- **Material for this task**
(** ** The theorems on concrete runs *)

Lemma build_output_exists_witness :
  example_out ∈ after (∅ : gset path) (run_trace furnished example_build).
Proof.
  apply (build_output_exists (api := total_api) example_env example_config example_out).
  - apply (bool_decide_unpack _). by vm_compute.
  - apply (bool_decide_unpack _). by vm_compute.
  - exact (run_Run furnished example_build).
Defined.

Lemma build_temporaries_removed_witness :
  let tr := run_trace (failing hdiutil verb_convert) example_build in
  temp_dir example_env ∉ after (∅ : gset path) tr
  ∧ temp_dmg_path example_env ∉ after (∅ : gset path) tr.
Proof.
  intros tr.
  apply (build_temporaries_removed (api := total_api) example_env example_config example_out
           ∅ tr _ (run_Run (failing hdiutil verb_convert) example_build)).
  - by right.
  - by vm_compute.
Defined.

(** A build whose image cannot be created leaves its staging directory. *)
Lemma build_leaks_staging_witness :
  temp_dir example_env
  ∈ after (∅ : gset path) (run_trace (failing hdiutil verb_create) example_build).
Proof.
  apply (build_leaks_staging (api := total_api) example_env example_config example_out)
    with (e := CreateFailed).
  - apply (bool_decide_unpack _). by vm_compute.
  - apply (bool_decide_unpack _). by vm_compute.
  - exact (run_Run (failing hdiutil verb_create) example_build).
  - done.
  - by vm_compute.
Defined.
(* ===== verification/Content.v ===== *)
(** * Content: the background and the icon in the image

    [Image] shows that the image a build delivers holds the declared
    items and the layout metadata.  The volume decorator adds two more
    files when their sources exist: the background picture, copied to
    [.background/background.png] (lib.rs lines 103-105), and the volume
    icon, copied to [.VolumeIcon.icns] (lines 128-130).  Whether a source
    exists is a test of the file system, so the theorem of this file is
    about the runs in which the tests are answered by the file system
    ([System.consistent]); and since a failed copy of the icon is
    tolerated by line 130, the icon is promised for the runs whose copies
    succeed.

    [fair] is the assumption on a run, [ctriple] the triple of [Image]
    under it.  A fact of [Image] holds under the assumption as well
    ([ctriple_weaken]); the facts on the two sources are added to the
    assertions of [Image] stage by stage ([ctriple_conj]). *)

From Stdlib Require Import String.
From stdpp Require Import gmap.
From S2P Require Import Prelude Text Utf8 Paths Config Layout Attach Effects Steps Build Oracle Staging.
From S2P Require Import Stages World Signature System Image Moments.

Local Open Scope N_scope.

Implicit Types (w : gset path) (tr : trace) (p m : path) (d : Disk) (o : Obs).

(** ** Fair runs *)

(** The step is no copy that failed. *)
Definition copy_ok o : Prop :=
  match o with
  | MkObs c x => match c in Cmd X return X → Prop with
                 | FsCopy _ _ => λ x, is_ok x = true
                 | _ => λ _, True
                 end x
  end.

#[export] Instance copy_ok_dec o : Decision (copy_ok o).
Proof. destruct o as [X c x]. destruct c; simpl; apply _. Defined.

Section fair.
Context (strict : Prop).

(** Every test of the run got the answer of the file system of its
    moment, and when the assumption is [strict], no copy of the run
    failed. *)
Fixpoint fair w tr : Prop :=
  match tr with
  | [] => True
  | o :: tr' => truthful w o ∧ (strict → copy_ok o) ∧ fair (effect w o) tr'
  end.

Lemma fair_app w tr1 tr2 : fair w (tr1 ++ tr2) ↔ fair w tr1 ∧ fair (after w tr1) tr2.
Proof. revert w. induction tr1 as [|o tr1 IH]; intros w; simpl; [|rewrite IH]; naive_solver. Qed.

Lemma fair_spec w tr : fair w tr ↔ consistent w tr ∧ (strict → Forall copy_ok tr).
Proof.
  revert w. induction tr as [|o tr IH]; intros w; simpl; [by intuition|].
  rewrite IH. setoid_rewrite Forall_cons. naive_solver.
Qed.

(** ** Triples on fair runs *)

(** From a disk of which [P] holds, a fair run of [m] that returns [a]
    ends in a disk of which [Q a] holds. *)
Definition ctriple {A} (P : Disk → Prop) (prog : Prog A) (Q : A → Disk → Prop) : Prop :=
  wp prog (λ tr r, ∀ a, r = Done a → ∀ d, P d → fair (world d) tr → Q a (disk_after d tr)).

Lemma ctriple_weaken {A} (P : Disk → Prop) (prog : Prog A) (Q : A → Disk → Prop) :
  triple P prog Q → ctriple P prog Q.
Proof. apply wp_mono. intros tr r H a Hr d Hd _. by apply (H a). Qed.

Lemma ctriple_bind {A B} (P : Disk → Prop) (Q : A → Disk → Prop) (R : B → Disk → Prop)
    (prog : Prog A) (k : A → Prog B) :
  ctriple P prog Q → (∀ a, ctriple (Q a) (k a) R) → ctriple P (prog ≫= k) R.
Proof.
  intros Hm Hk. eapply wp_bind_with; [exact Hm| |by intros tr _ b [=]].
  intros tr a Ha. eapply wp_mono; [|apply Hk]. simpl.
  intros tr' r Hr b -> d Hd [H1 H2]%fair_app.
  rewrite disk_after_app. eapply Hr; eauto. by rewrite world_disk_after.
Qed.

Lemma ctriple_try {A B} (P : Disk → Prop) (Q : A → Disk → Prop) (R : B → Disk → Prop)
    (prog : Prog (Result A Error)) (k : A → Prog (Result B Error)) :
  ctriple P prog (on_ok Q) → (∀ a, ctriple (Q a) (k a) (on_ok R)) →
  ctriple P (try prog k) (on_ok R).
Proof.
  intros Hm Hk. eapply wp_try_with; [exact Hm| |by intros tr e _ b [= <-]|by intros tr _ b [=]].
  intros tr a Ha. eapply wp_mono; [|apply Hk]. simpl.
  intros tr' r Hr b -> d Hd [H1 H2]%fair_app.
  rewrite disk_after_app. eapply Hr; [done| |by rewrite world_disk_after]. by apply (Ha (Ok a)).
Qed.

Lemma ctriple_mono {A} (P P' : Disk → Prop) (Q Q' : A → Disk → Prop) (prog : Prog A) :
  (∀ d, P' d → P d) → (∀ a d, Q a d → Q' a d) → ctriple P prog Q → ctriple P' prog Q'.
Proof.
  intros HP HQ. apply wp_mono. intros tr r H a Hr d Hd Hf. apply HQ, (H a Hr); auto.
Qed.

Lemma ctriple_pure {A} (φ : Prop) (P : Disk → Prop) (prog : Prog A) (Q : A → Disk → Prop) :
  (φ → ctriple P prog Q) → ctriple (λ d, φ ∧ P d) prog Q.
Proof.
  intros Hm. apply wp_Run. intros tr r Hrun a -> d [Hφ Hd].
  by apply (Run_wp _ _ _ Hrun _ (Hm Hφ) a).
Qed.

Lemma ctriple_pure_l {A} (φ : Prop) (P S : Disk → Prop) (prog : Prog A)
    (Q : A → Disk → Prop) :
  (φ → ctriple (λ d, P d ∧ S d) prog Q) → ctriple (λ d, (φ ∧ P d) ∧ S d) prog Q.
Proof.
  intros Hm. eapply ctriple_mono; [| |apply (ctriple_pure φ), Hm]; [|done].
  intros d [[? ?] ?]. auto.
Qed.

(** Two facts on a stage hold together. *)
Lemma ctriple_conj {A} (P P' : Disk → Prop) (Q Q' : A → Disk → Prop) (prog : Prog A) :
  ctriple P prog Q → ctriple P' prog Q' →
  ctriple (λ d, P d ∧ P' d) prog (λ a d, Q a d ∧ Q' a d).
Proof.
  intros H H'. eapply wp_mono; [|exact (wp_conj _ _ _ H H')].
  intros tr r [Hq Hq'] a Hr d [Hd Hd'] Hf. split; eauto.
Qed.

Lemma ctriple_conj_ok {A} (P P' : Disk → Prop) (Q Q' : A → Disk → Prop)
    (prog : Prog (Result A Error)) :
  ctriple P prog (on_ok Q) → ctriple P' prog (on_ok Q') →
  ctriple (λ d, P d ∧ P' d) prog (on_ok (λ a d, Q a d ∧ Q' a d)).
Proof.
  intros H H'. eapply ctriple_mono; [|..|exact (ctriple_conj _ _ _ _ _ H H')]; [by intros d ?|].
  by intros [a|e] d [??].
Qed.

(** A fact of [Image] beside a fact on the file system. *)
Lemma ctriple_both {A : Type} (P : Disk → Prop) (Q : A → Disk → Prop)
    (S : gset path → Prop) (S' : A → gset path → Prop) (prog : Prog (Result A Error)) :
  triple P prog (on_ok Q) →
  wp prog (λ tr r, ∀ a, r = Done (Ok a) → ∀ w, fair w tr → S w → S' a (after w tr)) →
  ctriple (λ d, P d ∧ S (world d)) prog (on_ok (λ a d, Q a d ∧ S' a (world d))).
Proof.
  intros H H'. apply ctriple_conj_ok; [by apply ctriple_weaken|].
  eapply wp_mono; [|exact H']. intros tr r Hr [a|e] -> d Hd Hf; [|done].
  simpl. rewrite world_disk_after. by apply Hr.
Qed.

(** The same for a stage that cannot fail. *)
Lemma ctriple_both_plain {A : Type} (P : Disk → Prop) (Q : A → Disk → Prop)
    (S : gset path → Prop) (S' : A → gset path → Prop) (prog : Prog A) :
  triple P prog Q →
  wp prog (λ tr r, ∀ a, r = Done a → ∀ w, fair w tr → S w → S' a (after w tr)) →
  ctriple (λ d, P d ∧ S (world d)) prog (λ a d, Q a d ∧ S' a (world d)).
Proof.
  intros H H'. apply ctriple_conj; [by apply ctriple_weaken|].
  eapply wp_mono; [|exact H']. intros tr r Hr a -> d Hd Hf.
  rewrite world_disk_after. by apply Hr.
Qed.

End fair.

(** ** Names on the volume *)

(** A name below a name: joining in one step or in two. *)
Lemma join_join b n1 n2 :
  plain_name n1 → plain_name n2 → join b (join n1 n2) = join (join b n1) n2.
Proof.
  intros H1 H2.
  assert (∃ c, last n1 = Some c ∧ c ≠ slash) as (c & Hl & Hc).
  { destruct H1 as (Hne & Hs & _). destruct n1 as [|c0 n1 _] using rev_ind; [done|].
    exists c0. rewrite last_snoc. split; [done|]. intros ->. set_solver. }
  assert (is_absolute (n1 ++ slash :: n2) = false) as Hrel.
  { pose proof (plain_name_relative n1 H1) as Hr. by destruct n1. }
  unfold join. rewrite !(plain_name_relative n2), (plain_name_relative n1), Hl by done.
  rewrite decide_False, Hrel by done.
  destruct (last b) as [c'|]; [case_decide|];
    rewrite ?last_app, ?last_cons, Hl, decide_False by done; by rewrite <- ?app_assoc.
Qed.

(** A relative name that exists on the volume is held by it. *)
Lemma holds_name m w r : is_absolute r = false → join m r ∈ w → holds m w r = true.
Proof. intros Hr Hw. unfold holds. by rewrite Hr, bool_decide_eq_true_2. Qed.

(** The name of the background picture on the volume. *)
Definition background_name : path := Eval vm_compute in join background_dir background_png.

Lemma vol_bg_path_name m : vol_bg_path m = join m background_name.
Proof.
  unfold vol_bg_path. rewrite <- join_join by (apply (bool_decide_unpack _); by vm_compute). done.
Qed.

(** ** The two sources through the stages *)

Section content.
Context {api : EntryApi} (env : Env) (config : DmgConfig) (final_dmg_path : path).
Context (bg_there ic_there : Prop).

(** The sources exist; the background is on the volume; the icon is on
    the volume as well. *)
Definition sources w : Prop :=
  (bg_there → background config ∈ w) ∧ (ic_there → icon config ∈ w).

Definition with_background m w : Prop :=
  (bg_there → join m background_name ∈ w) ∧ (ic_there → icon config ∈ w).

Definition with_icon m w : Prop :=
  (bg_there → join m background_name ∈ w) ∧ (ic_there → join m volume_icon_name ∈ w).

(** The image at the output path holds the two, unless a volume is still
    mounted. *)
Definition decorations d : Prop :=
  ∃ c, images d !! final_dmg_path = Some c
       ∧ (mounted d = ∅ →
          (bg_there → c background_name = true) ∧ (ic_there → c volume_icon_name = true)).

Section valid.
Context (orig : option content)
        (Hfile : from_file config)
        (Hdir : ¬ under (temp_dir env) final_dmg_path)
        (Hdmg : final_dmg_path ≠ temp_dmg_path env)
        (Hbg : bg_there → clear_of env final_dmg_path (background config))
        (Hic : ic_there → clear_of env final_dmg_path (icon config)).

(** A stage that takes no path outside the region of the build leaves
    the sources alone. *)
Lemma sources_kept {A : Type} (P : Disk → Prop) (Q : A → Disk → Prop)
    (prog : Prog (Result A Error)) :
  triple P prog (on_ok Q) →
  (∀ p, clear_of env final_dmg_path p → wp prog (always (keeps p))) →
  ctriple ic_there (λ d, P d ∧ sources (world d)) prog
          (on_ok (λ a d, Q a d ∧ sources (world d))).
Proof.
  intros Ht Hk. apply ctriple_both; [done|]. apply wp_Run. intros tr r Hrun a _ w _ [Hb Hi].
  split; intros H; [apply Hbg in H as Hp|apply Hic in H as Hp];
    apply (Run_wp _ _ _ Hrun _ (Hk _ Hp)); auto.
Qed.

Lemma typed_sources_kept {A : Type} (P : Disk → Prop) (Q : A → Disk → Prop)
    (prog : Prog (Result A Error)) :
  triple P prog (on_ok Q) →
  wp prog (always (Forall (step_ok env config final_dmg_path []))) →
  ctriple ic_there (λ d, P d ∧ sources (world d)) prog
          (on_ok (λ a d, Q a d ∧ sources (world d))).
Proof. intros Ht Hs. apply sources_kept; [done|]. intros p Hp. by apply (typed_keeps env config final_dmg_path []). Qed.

- **Required action**
With the line that has "unfold vol_bg_path. rewrite" as the first and the line that has "(bg_there → background" as the last, repeat exactly that run of lines above and no more.

- **Expected answer**
  unfold vol_bg_path. rewrite <- join_join by (apply (bool_decide_unpack _); by vm_compute). done.
Qed.

(** ** The two sources through the stages *)

Section content.
Context {api : EntryApi} (env : Env) (config : DmgConfig) (final_dmg_path : path).
Context (bg_there ic_there : Prop).

(** The sources exist; the background is on the volume; the icon is on
    the volume as well. *)
Definition sources w : Prop :=
  (bg_there → background config ∈ w) ∧ (ic_there → icon config ∈ w).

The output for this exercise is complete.